Among the entries below, take the line with "match fuel with" and the line with "Definition bareReturn : Value", and output them and every line between them exactly, with nothing else.

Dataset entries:
──────

Definition Outcome : Type := Env * State S * list Event.

Section Blocks.
Context (run : Stmt -> Env -> State S -> option Outcome).

(** A sequence of statements. *)
Fixpoint runBlock (body : list Stmt) (env : Env) (st : State S) : option Outcome :=
  match body with
  | [] => Some (env, st, [])
  | s :: body' =>
      '(env1, st1, tr1) <-? run s env st ;;
      '(env2, st2, tr2) <-? runBlock body' env1 st1 ;;
      Some (env2, st2, tr1 ++ tr2)
  end.
End Blocks.

(** A block with [x] bound to [v]; returns what [x] is bound to afterwards. *)
Definition scoped (block : Env -> State S -> option Outcome) (x : string) (v : Value)
    (env : Env) (st : State S) : option (Value * Env * State S * list Event) :=
  match block ((x, v) :: env) st with
  | Some ((_, v') :: env', st', tr) => Some (v', env', st', tr)
  | _ => None
  end.

(** [for x in items.iter_mut()], with [.flatten()] skipping the [None]s. *)
Fixpoint forEach (block : Env -> State S -> option Outcome) (x : string) (flatten : bool)
    (items : list Value) (env : Env) (st : State S)
  : option (list Value * Env * State S * list Event) :=
  match items with
  | [] => Some ([], env, st, [])
  | item :: rest =>
      if flatten then
        match item with
        | NoneV =>
            '(rest', env', st', tr) <-? forEach block x flatten rest env st ;;
            Some (NoneV :: rest', env', st', tr)
        | SomeV v =>
            '(v', env1, st1, tr1) <-? scoped block x v env st ;;
            '(rest', env2, st2, tr2) <-? forEach block x flatten rest env1 st1 ;;
            Some (SomeV v' :: rest', env2, st2, tr1 ++ tr2)
        | _ => None
        end
      else
        '(v', env1, st1, tr1) <-? scoped block x item env st ;;
        '(rest', env2, st2, tr2) <-? forEach block x flatten rest env1 st1 ;;
        Some (v' :: rest', env2, st2, tr1 ++ tr2)
  end.

Section Statements.

(** How a call of a walk function runs: the value pointed at before, then
    the value after, the state and the events. *)
Context (callFn : string -> Value -> State S -> option (Value * State S * list Event)).

(** [${fn}(traverser, ${arg}, ctx)] *)
Definition walkCall (fn : string) (arg : Expr) (env : Env) (st : State S)
  : option Outcome :=
  v <-? readPlace env arg ;;
  '(v', st', tr) <-? callFn fn v st ;;
  env' <-? writePlace env arg v' ;;
  Some (env', st', tr).

Fixpoint exec (s : Stmt) (env : Env) (st : State S) {struct s} : option Outcome :=
  match s with
  | Hook method arg =>
      v <-? readPlace env arg ;;
      '(v', st', tr) <-? callHook method v st ;;
      env' <-? writePlace env arg v' ;;
      Some (env', st', tr)
  | PushStack variant _ =>
      d <-? discriminantOf ancestor variant ;;
      Some (env, push_stack d st, [EvPush d])
  | RetagStack (Some d) =>
      st' <-? retag_stack d st ;;
      Some (env, st', [EvRetag d])
  | RetagStack None => None
  | PopStack =>
      st' <-? pop_stack st ;;
      Some (env, st', [EvPop])
  | Walk fn arg => walkCall fn arg env st
  | IfLetSome x e body =>
      match readPlace env e with
      | Some NoneV => Some (env, st, [])
      | Some (SomeV v) =>
          '(v', env1, st1, tr) <-? scoped (runBlock exec body) x v env st ;;
          env2 <-? writePlace env1 e (SomeV v') ;;
          Some (env2, st1, tr)
      | _ => None
      end
  | ForIn x e flatten body =>
      match readPlace env e with
      | Some (VecV items) =>
          '(items', env1, st1, tr) <-? forEach (runBlock exec body) x flatten items env st ;;
          env2 <-? writePlace env1 e (VecV items') ;;
          Some (env2, st1, tr)
      | _ => None
      end
  | Match e arms =>
      match readPlace env e with
      | Some (EnumV variant payload) =>
          arm <-? dispatch arms variant ;;
          if armBinds arm then
            '(payload', env1, st1, tr) <-?
               scoped (walkCall (armFn arm) (armArg arm)) "node" payload env st ;;
            env2 <-? writePlace env1 e (EnumV variant payload') ;;
            Some (env2, st1, tr)
          else walkCall (armFn arm) (armArg arm) env st
      | _ => None
      end
  end.

End Statements.

(** A call of an emitted function on the value its pointer argument points
    at; [fuel] bounds the depth of nested calls. *)
Fixpoint call (program : list Function) (fuel : nat) (fn : string) (v : Value)
    (st : State S) : option (Value * State S * list Event) :=
  match fuel with
  | 0 => None
  | Datatypes.S fuel' =>
      f <-? findFn fn program ;;
      '(v', _, st', tr) <-?
         scoped (runBlock (exec (call program fuel')) (fnBody f)) (fnParam f) v [] st ;;
      Some (v', st', tr)
  end.

End Semantics.

(** ** Worked example: a struct whose first visited field is optional *)

(** [struct ReturnStatement { span: Span, argument: Option<Expression> }] added
    to the sample catalogue, the three generators run on it, and a
    [return;] node, whose [argument] is [None]. *)
Definition returnTypes : Types :=
  struct "ReturnStatement" true
    [Sample.field "span" "Span"; Sample.field "argument" "Option<Expression>"]
  :: Sample.types.

Definition returnAncestors : AncestorsCode :=
  Eval vm_compute in fst (generateAncestorsCode (U := Sample.utils) returnTypes).

Definition returnAnnotated : Types :=
  Eval vm_compute in snd (generateAncestorsCode (U := Sample.utils) returnTypes).

Definition returnProgram : list Function :=
  Eval vm_compute in
  match generateWalkFunctionsCode (U := Sample.utils) 8 returnAnnotated with
  | Ok program => program
  | _ => []
  end.

Definition argumentField : Field.t :=
  Field.mk "argument" "Option<Expression>" "argument" "Option<Expression>" "Expression"
           (Some "OFFSET_RETURN_STATEMENT_ARGUMENT") (Some 1).

Definition returnTrait : list TraitMethod :=
  Eval vm_compute in generateTraverseTraitCode (U := Sample.utils) returnAnnotated.

Definition bareReturn : Value :=
  StructV [("OFFSET_RETURN_STATEMENT_SPAN", Leaf 0);
           ("OFFSET_RETURN_STATEMENT_ARGUMENT", NoneV)].

(** ** Dispatch through inherited enums *)

Section Routes.
Context {U : Utils}.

──────

• **Answer**
  match fuel with
  | 0 => None
  | Datatypes.S fuel' =>
      f <-? findFn fn program ;;
      '(v', _, st', tr) <-?
         scoped (runBlock (exec (call program fuel')) (fnBody f)) (fnParam f) v [] st ;;
      Some (v', st', tr)
  end.

End Semantics.

(** ** Worked example: a struct whose first visited field is optional *)

(** [struct ReturnStatement { span: Span, argument: Option<Expression> }] added
    to the sample catalogue, the three generators run on it, and a
    [return;] node, whose [argument] is [None]. *)
Definition returnTypes : Types :=
  struct "ReturnStatement" true
    [Sample.field "span" "Span"; Sample.field "argument" "Option<Expression>"]
  :: Sample.types.

Definition returnAncestors : AncestorsCode :=
  Eval vm_compute in fst (generateAncestorsCode (U := Sample.utils) returnTypes).

Definition returnAnnotated : Types :=
  Eval vm_compute in snd (generateAncestorsCode (U := Sample.utils) returnTypes).

Definition returnProgram : list Function :=
  Eval vm_compute in
  match generateWalkFunctionsCode (U := Sample.utils) 8 returnAnnotated with
  | Ok program => program
  | _ => []
  end.

Definition argumentField : Field.t :=
  Field.mk "argument" "Option<Expression>" "argument" "Option<Expression>" "Expression"
           (Some "OFFSET_RETURN_STATEMENT_ARGUMENT") (Some 1).

Definition returnTrait : list TraitMethod :=
  Eval vm_compute in generateTraverseTraitCode (U := Sample.utils) returnAnnotated.

Definition bareReturn : Value :=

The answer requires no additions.